In our clay soils, this is especially critical. Mulch is how you prevent the soil from baking hard in July and cracking away from the root ball. Refresh your mulch layer every two to three years as it breaks down.
Why Western Washington Summers Are Deceptive
Our rainy reputation is earned, but it’s entirely a winter and spring story. From June through September, Puget Sound averages less than an inch of rain per month. July and August regularly drop below half an inch each. That’s functionally arid by plant-science standards.
Your newly planted tree didn’t evolve in our weather. Even if it’s a native species like a Doug-fir, it came from a nursery where it was watered regularly. Its root system is small and young. It can’t compete with the established trees around it for what little summer moisture exists. You are the only source of reliable water in those first three years.

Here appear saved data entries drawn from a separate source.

(* ===== verification/Terminal.v ===== *)
(** * The text terminal: [src/print/print.c]

    The cursor is two 16-bit counters; the frame buffer is memory-mapped at
    [0xB8000], so the cell with index [i] is the 16-bit word at physical address
    [0xB8000 + 2 * i], with no bound on [i]: a cell beyond the screen is
    whatever memory lies there.  The cells are kept apart from the physical memory
    of the other files.  For the 1600 cells of the screen, which nothing else reads
    or writes, that loses nothing; statements about memory while text is printed are
    made of strings that fit on the screen and leave out its bytes. *)
From stdpp Require Import base gmap list numbers strings.
From S2P Require Import Prelude CString.
#[local] Open Scope Z_scope.

Module Terminal.
Import CString.

(** ** Data *)

Definition VGA_WIDTH : Z := 80.
Definition VGA_HEIGHT : Z := 20.
Definition BACKSPACE_ASCII_CHAR : Z := 0x08.

Record terminal := mk_terminal {
  terminal_row : Z;          (* uint16_t *)
  terminal_col : Z;          (* uint16_t *)
  video_mem : gmap Z Z;      (* 16-bit cells from 0xB8000 *)
}.

Definition set_row (v : Z) (t : terminal) : terminal :=
  mk_terminal (u16 v) (terminal_col t) (video_mem t).
Definition set_col (v : Z) (t : terminal) : terminal :=
  mk_terminal (terminal_row t) (u16 v) (video_mem t).

(** Physical address of a cell. *)
Definition cell_addr (i : Z) : Z := 0xB8000 + 2 * i.

(** ** Operations *)

(** Both arguments are [char]s, promoted to [int] with their sign. *)
Definition terminal_make_char (c color : Z) : Z :=
  u16 (Z.lor (Z.shiftl color 8) c).

Definition terminal_put_char (row col c color : Z) (t : terminal) : terminal :=
  mk_terminal (terminal_row t) (terminal_col t)
    (<[row * VGA_WIDTH + col := terminal_make_char c color]> (video_mem t)).

(** [terminal_write_char] and [terminal_backspace] call each other; [write] is
    the former, as the latter sees it. *)
Definition terminal_backspace (write : Z -> Z -> terminal -> terminal) (t : terminal)
    : terminal :=
  if (terminal_row t =? 0) && (terminal_col t =? 0) then t
  else
    let t := if terminal_col t =? 0
             then set_col VGA_WIDTH (set_row (terminal_row t - 1) t) else t in
    let t := set_col (terminal_col t - 1) t in
    let t := write 32 15 t in
    set_col (terminal_col t - 1) t.

(** [depth] bounds the nesting of the calls. *)
Fixpoint terminal_write_char_rec (depth : nat) (c color : Z) (t : terminal) : terminal :=
  match depth with
  | O => t
  | S depth' =>
      if c =? 10 then set_col 0 (set_row (terminal_row t + 1) t)
      else if c =? BACKSPACE_ASCII_CHAR
      then terminal_backspace (terminal_write_char_rec depth') t
      else
        let t := terminal_put_char (terminal_row t) (terminal_col t) c color t in
        let t := set_col (terminal_col t + 1) t in
        if terminal_col t >=? VGA_WIDTH
        then set_col 0 (set_row (terminal_row t + 1) t) else t
  end.

(** A backspace writes a blank and that call nests no further: depth 2. *)
Definition terminal_write_char (c color : Z) (t : terminal) : terminal :=
  terminal_write_char_rec 2 c color t.

Definition terminal_initialize (t : terminal) : terminal :=
  foldl (fun t row =>
    foldl (fun t col => terminal_put_char row col 32 0 t) t (seqZ 0 VGA_WIDTH))
    t (seqZ 0 VGA_HEIGHT).

(** [str] is the bytes from the pointer on. *)
Definition print (str : list Z) : M terminal unit :=
  lift_outcome (strlen str) ≫= fun len =>
  for_loop (Z.to_nat len) 0 (fun i =>
    lift_outcome (of_option (str !! Z.to_nat i)) ≫= fun b =>
    modify (terminal_write_char (s8 b) 15)).

(** ** Specification

    A screen is addressed by the linear position of the cursor: printing a byte
    fills the cell there and moves on, a newline moves to the start of the next
    row, a backspace steps back and blanks the cell it comes to. *)

(** The cell a byte leaves: white on black, unless the byte is negative as a
    [char]; its sign then spills over the attribute. *)
Definition cell_of (b : Z) : Z := if b <? 128 then 0x0F00 + b else 0xFF00 + b.

Definition screen_cells : Z := VGA_WIDTH * VGA_HEIGHT.

(** Where a byte takes the cursor, and the cells it leaves. *)
Definition advance (b p : Z) : Z :=
  if b =? 10 then (p / VGA_WIDTH + 1) * VGA_WIDTH
  else if b =? BACKSPACE_ASCII_CHAR then Z.max 0 (p - 1) else p + 1.

Definition mark (b p : Z) (cells : gmap Z Z) : gmap Z Z :=
  if b =? 10 then cells
  else if b =? BACKSPACE_ASCII_CHAR
  then (if p =? 0 then cells else <[p - 1 := cell_of 32]> cells)
  else <[p := cell_of b]> cells.

Fixpoint type_out (s : list Z) (p : Z) (cells : gmap Z Z) : Z * gmap Z Z :=
  match s with
  | [] => (p, cells)
  | b :: s' => type_out s' (advance b p) (mark b p cells)
  end.

Definition position (t : terminal) : Z := terminal_row t * VGA_WIDTH + terminal_col t.

(** The cursor is on the screen, or at the start of the row behind the last. *)
Definition on_screen (t : terminal) : Prop :=
  0 <= terminal_col t < VGA_WIDTH /\ 0 <= terminal_row t /\ position t <= screen_cells.

(** The string fits on the screen from [p] on: no byte is printed behind the last
    row, and no backspace comes at the start of a row other than the first. *)
Definition byte_fits (b p : Z) : Prop :=
  0 < b < 256 /\
  if b =? BACKSPACE_ASCII_CHAR then p = 0 \/ p mod VGA_WIDTH <> 0 else p < screen_cells.

Fixpoint fits (s : list Z) (p : Z) : Prop :=
  match s with
  | [] => True
  | b :: s' => byte_fits b p /\ fits s' (advance b p)
  end.
(** Registering a system call fills exactly its slot when the
    number is in range and the slot is free, and stops the kernel otherwise; it
    never writes outside the table and never replaces a registered routine. *)
Lemma isr80h_register_command_spec (id : Z) (c : ISR80H_COMMAND) (s : idt_state) (Hs : sizes s) :
  match isr80h_register_command id c s with
  | Ok (_, s') =>
      0 <= id < MAX_ISR80H_COMMANDS /\ isr80h_commands s !! Z.to_nat id = Some None /\
      s' = set_isr80h_commands (<[Z.to_nat id := Some c]> (isr80h_commands s)) s /\ sizes s'
  | Panic _ => ~ (0 <= id < MAX_ISR80H_COMMANDS) \/
               exists c', isr80h_commands s !! Z.to_nat id = Some (Some c')
  | _ => False
  end.
Proof.
  destruct Hs as (Hi & Hh & Hc). unfold isr80h_register_command.
  destruct (Z.ltb_spec id 0); [cbn; lia|]. rewrite Z.geb_leb.
  destruct (Z.leb_spec MAX_ISR80H_COMMANDS id); cbn [orb]; [lia|].
  destruct (lookup_lt_is_Some_2 (isr80h_commands s) (Z.to_nat id)) as [o Ho].
  { unfold MAX_ISR80H_COMMANDS in *. lia. }
  rewrite Ho. destruct o as [c'|]; [by right; exists c'|].
  repeat split; try done; try lia. cbn. by rewrite length_insert.
Qed.

Lemma isr80h_register_command_spec_witness :
  match isr80h_register_command 1024 isr80h_command_7_exit boot_state with
  | Panic _ => ~ (0 <= 1024 < MAX_ISR80H_COMMANDS) \/
               exists c', isr80h_commands boot_state !! Z.to_nat 1024 = Some (Some c')
  | _ => False
  end.
Proof.
  pose proof (isr80h_register_command_spec 1024 isr80h_command_7_exit boot_state
                ltac:(repeat split)) as H.
  destruct (isr80h_register_command 1024 isr80h_command_7_exit boot_state) as [[u s']| | |] eqn:E;
    [vm_compute in E; discriminate|exact H|exact H|exact H].
Defined.

(** With the first eight slots free, [isr80h_register_commands]
    binds each system call number of the enumeration to its routine and changes
    no other slot; run a second time it stops the kernel at the first one. *)
Lemma isr80h_register_commands_ok (s : idt_state)
    (Hfree : take 8 (isr80h_commands s) = replicate 8 None) :
  exists s', isr80h_register_commands s = Ok (tt, s') /\
    isr80h_commands s' =
      map Some [isr80h_command_0_sum; isr80h_command_1_print; isr80h_command_2_get_key_press;
                isr80h_command_3_put_char_on_display; isr80h_command_4_malloc;
                isr80h_command_5_free; isr80h_command_6_execve; isr80h_command_7_exit]
      ++ drop 8 (isr80h_commands s) /\
    idt s' = idt s /\ interrupt_handlers s' = interrupt_handlers s /\
    exists msg, isr80h_register_commands s' = Panic msg.
Proof.
  destruct s as [gates reg lreg hs cmds]. cbn in Hfree.
  rewrite <- (take_drop 8 cmds), Hfree. generalize (drop 8 cmds). intros rest.
  eexists. split; [reflexivity|]. split; [reflexivity|]. split; [reflexivity|].
  split; [reflexivity|]. eexists. reflexivity.
Qed.

End Idt.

The wet winters make people forget. Soil stays saturated through March. By June, new tree owners convince themselves the tree doesn’t need help because it rained in May. Meanwhile, the root ball is drying out in clay that’s rapidly shrinking away from those tender new roots.
This is the invisible failure mode. The tree doesn’t collapse immediately. It just never thrives. It stays small, grows slowly, takes years longer to establish, and becomes more susceptible to disease and pests.
Don’t let that be your tree. Water intentionally. Water deeply. Water on schedule for three full years. Then step back and let your established tree do what it evolved to do.
Sources
Gilman, Edward F. “An Illustrated Guide to Pruning.” University of Florida Environmental Horticulture Department.
Lindsey, Patricia A., and James R. Bassuk. “Specifying Soil Volume to Meet the Water Needs of Mature Urban Trees.” ASCA Technical Paper.
Peper, Paula J., and Shelly E. Mori. “Programs for Calculating the Amount of Water Needed for Tree Irrigation.” University of California Davis, One Tree Planted.
Struve, Donald K., and Steven J. Buhler. “Mulch and Tree Species Affect Establishment.” Journal of Arboriculture 28, no. 5 (2002).
Urban Land Institute. “The Performance of Street Trees in Paved Openings.” Center for Transit-Oriented Development.
Western Regional Climate Center. “Precipitation Climatology: Pacific Northwest.” NOAA, 2024.